Your objective ::
Find the string "post" in the entries and copy each line that has it.

───── Entries supplied

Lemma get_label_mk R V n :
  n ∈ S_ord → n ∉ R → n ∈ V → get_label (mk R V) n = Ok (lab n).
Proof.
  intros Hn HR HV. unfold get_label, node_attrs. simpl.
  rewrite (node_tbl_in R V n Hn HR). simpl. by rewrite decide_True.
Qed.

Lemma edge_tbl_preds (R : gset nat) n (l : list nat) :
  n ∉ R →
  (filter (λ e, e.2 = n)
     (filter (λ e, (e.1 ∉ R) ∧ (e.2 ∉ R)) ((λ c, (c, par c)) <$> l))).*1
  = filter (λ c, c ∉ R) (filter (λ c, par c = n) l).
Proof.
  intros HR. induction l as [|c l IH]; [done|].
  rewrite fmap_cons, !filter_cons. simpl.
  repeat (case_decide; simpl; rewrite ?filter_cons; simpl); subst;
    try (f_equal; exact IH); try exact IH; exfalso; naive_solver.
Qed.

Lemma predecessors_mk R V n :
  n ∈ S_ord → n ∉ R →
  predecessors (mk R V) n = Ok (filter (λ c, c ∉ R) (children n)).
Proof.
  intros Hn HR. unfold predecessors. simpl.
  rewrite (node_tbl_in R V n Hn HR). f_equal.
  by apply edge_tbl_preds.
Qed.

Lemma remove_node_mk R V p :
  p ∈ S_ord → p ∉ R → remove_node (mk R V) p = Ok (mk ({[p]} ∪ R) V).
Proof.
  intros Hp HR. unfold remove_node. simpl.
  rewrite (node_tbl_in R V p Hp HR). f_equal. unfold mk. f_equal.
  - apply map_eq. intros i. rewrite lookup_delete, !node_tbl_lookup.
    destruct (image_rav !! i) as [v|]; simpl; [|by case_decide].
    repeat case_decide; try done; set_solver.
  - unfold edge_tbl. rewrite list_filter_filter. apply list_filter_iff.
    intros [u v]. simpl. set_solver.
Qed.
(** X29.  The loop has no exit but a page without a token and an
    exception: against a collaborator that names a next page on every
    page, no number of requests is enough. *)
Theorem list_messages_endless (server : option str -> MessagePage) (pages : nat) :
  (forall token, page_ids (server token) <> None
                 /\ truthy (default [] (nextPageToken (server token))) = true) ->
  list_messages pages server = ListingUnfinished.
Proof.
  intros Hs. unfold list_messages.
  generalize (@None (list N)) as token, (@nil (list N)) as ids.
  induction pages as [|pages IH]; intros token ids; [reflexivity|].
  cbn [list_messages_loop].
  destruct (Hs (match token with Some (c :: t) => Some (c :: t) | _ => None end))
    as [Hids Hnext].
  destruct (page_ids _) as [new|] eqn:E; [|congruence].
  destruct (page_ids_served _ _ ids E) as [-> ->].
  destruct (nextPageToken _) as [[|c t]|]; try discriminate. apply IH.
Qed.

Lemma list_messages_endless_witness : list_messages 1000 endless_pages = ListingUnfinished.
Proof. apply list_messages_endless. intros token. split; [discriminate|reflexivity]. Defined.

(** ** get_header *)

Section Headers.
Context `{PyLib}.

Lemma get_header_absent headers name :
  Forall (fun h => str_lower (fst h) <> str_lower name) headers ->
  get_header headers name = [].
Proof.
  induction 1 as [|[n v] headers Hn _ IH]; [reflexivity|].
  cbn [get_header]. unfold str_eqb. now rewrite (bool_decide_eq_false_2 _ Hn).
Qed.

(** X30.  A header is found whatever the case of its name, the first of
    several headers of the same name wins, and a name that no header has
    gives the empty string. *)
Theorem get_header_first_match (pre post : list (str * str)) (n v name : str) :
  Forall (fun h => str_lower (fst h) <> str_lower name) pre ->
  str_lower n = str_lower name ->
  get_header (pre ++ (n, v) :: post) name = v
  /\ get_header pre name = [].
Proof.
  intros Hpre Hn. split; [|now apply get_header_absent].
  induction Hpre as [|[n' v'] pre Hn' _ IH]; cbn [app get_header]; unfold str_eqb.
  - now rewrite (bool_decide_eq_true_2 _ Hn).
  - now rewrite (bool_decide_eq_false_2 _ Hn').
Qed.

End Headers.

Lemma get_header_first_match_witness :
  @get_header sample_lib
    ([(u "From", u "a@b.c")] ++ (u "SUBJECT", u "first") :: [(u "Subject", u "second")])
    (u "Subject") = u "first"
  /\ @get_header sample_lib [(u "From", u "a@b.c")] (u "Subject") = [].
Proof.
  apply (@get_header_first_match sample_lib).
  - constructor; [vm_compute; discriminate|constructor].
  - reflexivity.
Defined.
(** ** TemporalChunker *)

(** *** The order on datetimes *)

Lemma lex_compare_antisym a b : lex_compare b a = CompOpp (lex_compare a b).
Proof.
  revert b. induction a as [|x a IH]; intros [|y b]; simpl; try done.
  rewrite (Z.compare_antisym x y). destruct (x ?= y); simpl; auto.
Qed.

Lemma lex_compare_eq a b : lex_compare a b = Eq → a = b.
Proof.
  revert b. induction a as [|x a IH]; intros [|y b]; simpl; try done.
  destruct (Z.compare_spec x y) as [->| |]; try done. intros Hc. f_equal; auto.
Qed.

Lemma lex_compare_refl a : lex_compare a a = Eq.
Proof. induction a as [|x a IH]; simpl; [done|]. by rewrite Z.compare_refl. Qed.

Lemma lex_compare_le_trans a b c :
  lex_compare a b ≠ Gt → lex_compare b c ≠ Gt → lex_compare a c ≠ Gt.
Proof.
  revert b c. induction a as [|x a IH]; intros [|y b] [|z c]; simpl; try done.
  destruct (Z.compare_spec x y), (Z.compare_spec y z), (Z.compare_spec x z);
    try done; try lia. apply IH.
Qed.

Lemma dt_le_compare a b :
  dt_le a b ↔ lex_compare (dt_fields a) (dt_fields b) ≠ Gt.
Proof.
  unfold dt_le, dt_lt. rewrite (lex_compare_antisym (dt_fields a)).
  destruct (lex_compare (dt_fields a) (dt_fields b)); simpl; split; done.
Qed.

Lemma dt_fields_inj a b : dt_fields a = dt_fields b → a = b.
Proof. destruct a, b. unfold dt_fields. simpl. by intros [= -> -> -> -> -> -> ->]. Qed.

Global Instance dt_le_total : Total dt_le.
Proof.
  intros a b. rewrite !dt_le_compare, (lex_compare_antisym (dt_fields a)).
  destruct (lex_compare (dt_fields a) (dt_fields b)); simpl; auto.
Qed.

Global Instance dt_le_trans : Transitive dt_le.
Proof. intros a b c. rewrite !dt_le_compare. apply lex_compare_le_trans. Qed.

──────────

Result for this exercise ::
Theorem get_header_first_match (pre post : list (str * str)) (n v name : str) :
  get_header (pre ++ (n, v) :: post) name = v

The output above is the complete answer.